Prato do dia: confit de ministro
Coluna semanal do analista Márcio de Freitas comenta os temas mais debatidos entre os poderes em Brasília
Mariana Martucci
Publicado em 16 de setembro de 2020 às 15h49.
Última atualização em 16 de setembro de 2020 às 16h04.
O presidente Jair Bolsonaro adotou diferentes receitas para afastar seus auxiliares no governo. Cortou bruscamente como aconteceu com Gustavo Bebbiano. Depois da tempestade, veio a calmaria, e lá se foi o general Santos Cruz. Em meio à pandemia de covid-19, a crise da exoneração de Luiz Mandetta tinha desfecho anunciado nos desencontros entre a prioridade para saúde ou economia.
Com o ex-juiz Sergio Moro houve um crescente antagonismo de inimigos íntimos. Muitos achavam que haveria grande impacto na popularidade de Bolsonaro com a saída do magistrado símbolo da Lava-Jato. Até ocorreu um abalo, mas não foi nenhum terremoto que o auxílio emergencial restaurasse depois da terceira parcela.
Supera em audiência o affair Moro a série de derrotas impostas ao ministro da Economia, Paulo Guedes, e à sua equipe. E nem por isso a Faria Lima está cortando os pulsos, por medo de arranhar o Rolex. A maior preocupação dos mercados é saber quem poderá substituir Guedes, se de fato ele deixar o governo. Enquanto isso, especula-se muito e planta-se bastante para colher na B3.
O fato é que o governo cada vez mais é a cara de Jair Bolsonaro. Se no começo alguns ministros chegaram à Esplanada dos Ministérios na condição de pilares do governo e eram praticamente indemissíveis, hoje demonstra-se que somente tem estabilidade quem teve voto para estar no governo, Bolsonaro e o vice-presidente Hamilton Mourão.
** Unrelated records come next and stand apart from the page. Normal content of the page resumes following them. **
(* ===== verification/DtlsHandshake.v ===== *)
(** * [dtls/client.rs], [dtls/keys.rs]: the DTLS client handshake

    The ClientHello exchange with its retransmissions and the optional
    HelloRetryRequest, the handshake keys, the reassembly of the encrypted server
    flight from whatever datagrams arrive, its verification, the client Finished and
    ACK, and the application keys of the resulting session. *)
From stdpp Require Import strings.
From S2P Require Import Prelude Deps Consts Hkdf Aead DtlsRecord DtlsHello Cert Kx Identity ServerFlight.
From S2P Require Replay Ack Framing DtlsReassembly.
From S2P Require Import DtlsSession.

Definition MAX_ACK_SEAL_OVERHEAD : Z := 1 + MAX_CID_LEN + 2 + 2 + 1 + TAG_LEN.
Definition MAX_FLIGHT_MSGS : Z := 8.
Definition MAX_MSG_FRAGS : Z := 16.
Definition MAX_FLIGHT_DATAGRAMS : Z := 256.
Definition HRR_MESSAGE_HASH_HEADER : bytes := [0xFE; 0; 0; 0x20].
Notation HS_HEADER_LEN := Framing.HS_HEADER_LEN.
Notation push := (DtlsReassembly.push MAX_FLIGHT_MSGS MAX_MSG_FRAGS).

(** ** [keys.rs] *)

Inductive KeyScheduleError := KsDhAllZero | KsHkdf.

Record HandshakeKeys := {
  hk_client : EpochKeys; hk_server : EpochKeys;
  hk_client_hs_ts : bytes; hk_server_hs_ts : bytes; hk_hs_secret : bytes
}.

Section keys.
Context `{HeaplessVec, HkdfSha256, SubtleCt} (S_ : Suite).

Definition hk_err {A} (o : outcome HkdfLabelError A) : outcome KeyScheduleError A := map_err (fun _ => KsHkdf) o.

Definition derive_handshake_keys (shared_secret th : bytes) : outcome KeyScheduleError HandshakeKeys :=
  if ct_eq shared_secret (zeros 32) then Err KsDhAllZero else
  hs ← hk_err (dtls_handshake_secret shared_secret);
  '(c, s) ← hk_err (dtls_handshake_traffic_secrets hs th);
  ck ← hk_err (EpochKeys_derive S_ c);
  sk ← hk_err (EpochKeys_derive S_ s);
  Ok {| hk_client := ck; hk_server := sk; hk_client_hs_ts := c; hk_server_hs_ts := s; hk_hs_secret := hs |}.
End keys.

(** ** Framing helpers *)

Definition transcript_msg_header (msg_type len : Z) : bytes :=
  let l := as_u32 len in
  [msg_type; as_u8 (Z.shiftr l 16); as_u8 (Z.shiftr l 8); as_u8 l].

Section framing.
Context `{Usize} {NE : Type}.
Notation Error := (DtlsClientError NE).

(** [write_hs_msg]: the message slice [out[..end]]. *)
Definition write_hs_msg (out : bytes) (msg_type message_seq : Z) (body : bytes) : outcome Error bytes :=
  out ← map_err (fun _ => DeBufferTooSmall)
    (Framing.HandshakeHeader_write
       {| Framing.msg_type := msg_type; Framing.hs_length := as_u32 (blen body); Framing.message_seq := message_seq;
          Framing.fragment_offset := 0; Framing.fragment_length := as_u32 (blen body) |} out);
  let end_ := HS_HEADER_LEN + blen body in
  out ← ok_or (splice out HS_HEADER_LEN body) DeBufferTooSmall;
  ok_or (slice out 0 end_) DeBufferTooSmall.

(** [build_client_hello_record]: [out] afterwards and the record. *)
Definition build_client_hello_record (body : bytes) (message_seq record_seq : Z) (out : bytes)
    : outcome Error (bytes * bytes) :=
  msg ← write_hs_msg (zeros (HS_HEADER_LEN + 512)) CLIENT_HELLO_MSG_TYPE message_seq body;
  map_err (fun _ => DeBufferTooSmall) (Framing.PlaintextRecord_write CT_HANDSHAKE 0 record_seq msg out).

(** [parse_hello_body]: body, message_seq and the number of trailing bytes. *)
Definition parse_hello_body (datagram : bytes) : outcome Error (bytes * Z * Z) :=
  '(rec, consumed) ← map_err (fun _ => DeProtocol) (Framing.PlaintextRecord_parse datagram);
  if negb (Framing.content_type rec =? CT_HANDSHAKE) then Err DeProtocol else
  hh ← map_err (fun _ => DeProtocol) (Framing.HandshakeHeader_parse (Framing.fragment rec));
  body ← ok_or (slice (Framing.fragment rec) HS_HEADER_LEN (HS_HEADER_LEN + Framing.fragment_length hh)) DeProtocol;
  Ok (body, Framing.message_seq hh, blen datagram - consumed).
End framing.

(** ** The encrypted flight *)

(** [as usize] truncates. *)
Definition as_usize `{Usize} (x : Z) : Z := x mod (usize_max + 1).

(** The reassembly state of [feed_epoch2_records]: the reassembler, its arena, the next
    expected sequence number, and the bitmap of records to acknowledge. *)
Record FeedState := {
  fs_reasm : DtlsReassembly.Reassembler; fs_arena : bytes; fs_next_seq : Z; fs_acked : Z
}.

Section feed.
Context `{Usize, HeaplessVec, AeadCipher, RawCiphers, SubtleCt} {NE : Type} (S_ : Suite).
Notation Error := (DtlsClientError NE).

(** The handshake fragments of one record's content, from [p]. *)
Fixpoint feed_fragments (fuel : nat) (content : bytes) (p : Z) (reasm : DtlsReassembly.Reassembler) (arena : bytes)
    : outcome Error (DtlsReassembly.Reassembler * bytes) :=
  match fuel with
  | O => Panic
  | S fuel =>
      if negb (p + HS_HEADER_LEN <=? blen content) then Ok (reasm, arena) else
      rest ← or_panic (slice_from content p);
      hh ← map_err (fun _ => DeProtocol) (Framing.HandshakeHeader_parse rest);
      let frag_len := Framing.fragment_length hh in
      frag ← ok_or (slice content (p + HS_HEADER_LEN) (p + HS_HEADER_LEN + frag_len)) DeProtocol;
      let '((reasm, arena), r) := push reasm arena (Framing.msg_type hh) (Framing.message_seq hh)
        (Framing.hs_length hh) (Framing.fragment_offset hh) frag in
      _ ← map_err (fun _ => DeProtocol) r;
      feed_fragments fuel content (p + (HS_HEADER_LEN + frag_len)) reasm arena
  end.

(** [feed_epoch2_records], from [rec_pos]. *)
Fixpoint feed_loop (fuel : nat) (server_keys : EpochKeys) (cid_len : Z) (records : bytes) (rec_pos : Z)
    (st : FeedState) : outcome Error (bytes * FeedState) :=
  match fuel with
  | O => Panic
  | S fuel =>
      if negb (rec_pos <? blen records) then Ok (records, st) else
      first ← or_panic (at_idx records rec_pos);
      if negb (is_ciphertext_record first) then Ok (records, st) else
      view ← or_panic (slice_from records rec_pos);
      let '(view', res) := open S_ server_keys cid_len (fs_next_seq st) view in
      records ← or_panic (splice records rec_pos view');
      match res with
      | Panic => Panic
      | Err _ => Ok (records, st)
      | Ok opened =>
          let record_len := op_record_len opened in
          if record_len =? 0 then Ok (records, st) else
          let acked := if as_usize (op_seq opened) <? Ack.MAX_ACK_RECORDS
                       then Z.lor (fs_acked st) (Z.shiftl 1 (op_seq opened mod 128)) else fs_acked st in
          '(reasm, arena) ←
            (if op_content_type opened =? CT_HANDSHAKE
             then feed_fragments (S (length (op_content opened))) (op_content opened) 0 (fs_reasm st) (fs_arena st)
             else Ok (fs_reasm st, fs_arena st));
          feed_loop fuel server_keys cid_len records (rec_pos + record_len)
            {| fs_reasm := reasm; fs_arena := arena; fs_next_seq := (fs_next_seq st + 1) mod U64; fs_acked := acked |}
      end
  end.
As exonerações dos ex-ministros indemissíveis saíram no Diário Oficial e o presidente continua a publicar os atos de governo, além de não alterar a rotina de surpreender o país nas suas lives e redes sociais. Enquanto isso, coloca um ministro no óleo e deixa o fogo brando cozinhando lentamente. O confit de Paulo Guedes é o prato do dia.
Há outros pretensos poderosos sob fogo baixo que nem percebem, ou fazem de conta que não notam o calor da chapa. E o cozinheiro nem sempre costuma anunciar os pratos com antecedência. Mas a rede de fornecedores tem sempre um produto novo para entregar ao cardápio da mídia gastropolítica de Brasília.
No episódio do vazamento da proposta da equipe econômica para o Renda Brasil, com congelamento de aposentadorias e pensões por dois anos, Bolsonaro ficou ao lado da parte de baixo da pirâmide social. E gritou em defesa de sua popularidade contra seu próprio governo. A proposta era tão fria quanto a marmita que lavradores aposentados levaram a vida inteira para comer no campo, sob sol e poeira.
O presidente viu o tamanho do prejuízo político e mandou o plano para o arquivo. Fez o julgamento político correto da consequência em seu governo, e que os técnicos da fazenda já haviam ignorado ao propor o fim do abono salarial e do salário-família para financiar o Renda Brasil, numa transfusão de verbas de quem nada tem para quem não tem coisa alguma. E esse tipo de projeto ainda precisa passar no Congresso Nacional, território onde a base do governo não é sólida nem firme e, muito menos, confiável.
Seria munição para a oposição. E de calibre alto. E isso estava sendo feito justo no momento em que a inflação de alimentos dispara e afeta justamente o público que mais consome programas de assistência social. O bate-cabeças do governo talvez melhore pelo simples fato de pararem de bater cabeças.
Falta encontrar o rumo da solução para a economia em 2021. Isso não chegou a ser rascunhado depois da devastação de 2020. Sem esboço de recuperação econômica para o futuro, o governo deve apelar a outras fórmulas heterodoxas. A retomada ainda não está garantida, apesar de prometida. E um ministro da Economia fragilizado é tudo que o país não precisa para atrair investimentos em infraestrutura, alavancar o desenvolvimento, incrementar a geração de empregos e propiciar elevação de consumo.
O caminho que está sendo trilhado hoje não é a linha conceitual sempre defendida pelos economistas liberais como Guedes, mas a explicação está na pandemia do coronavírus. Sem privatizações para exibir, com o maior deficit fiscal da história para ostentar, resta saber qual a formulação dará sobrevida a Paulo Guedes para escapar de ser servido aos jornais ou às redes sociais pelo eleito—que deseja ser reeleito em 2022. E um caminho que não retire nada da parte de baixo da pirâmide social e agrade à elite do mercado financeiro.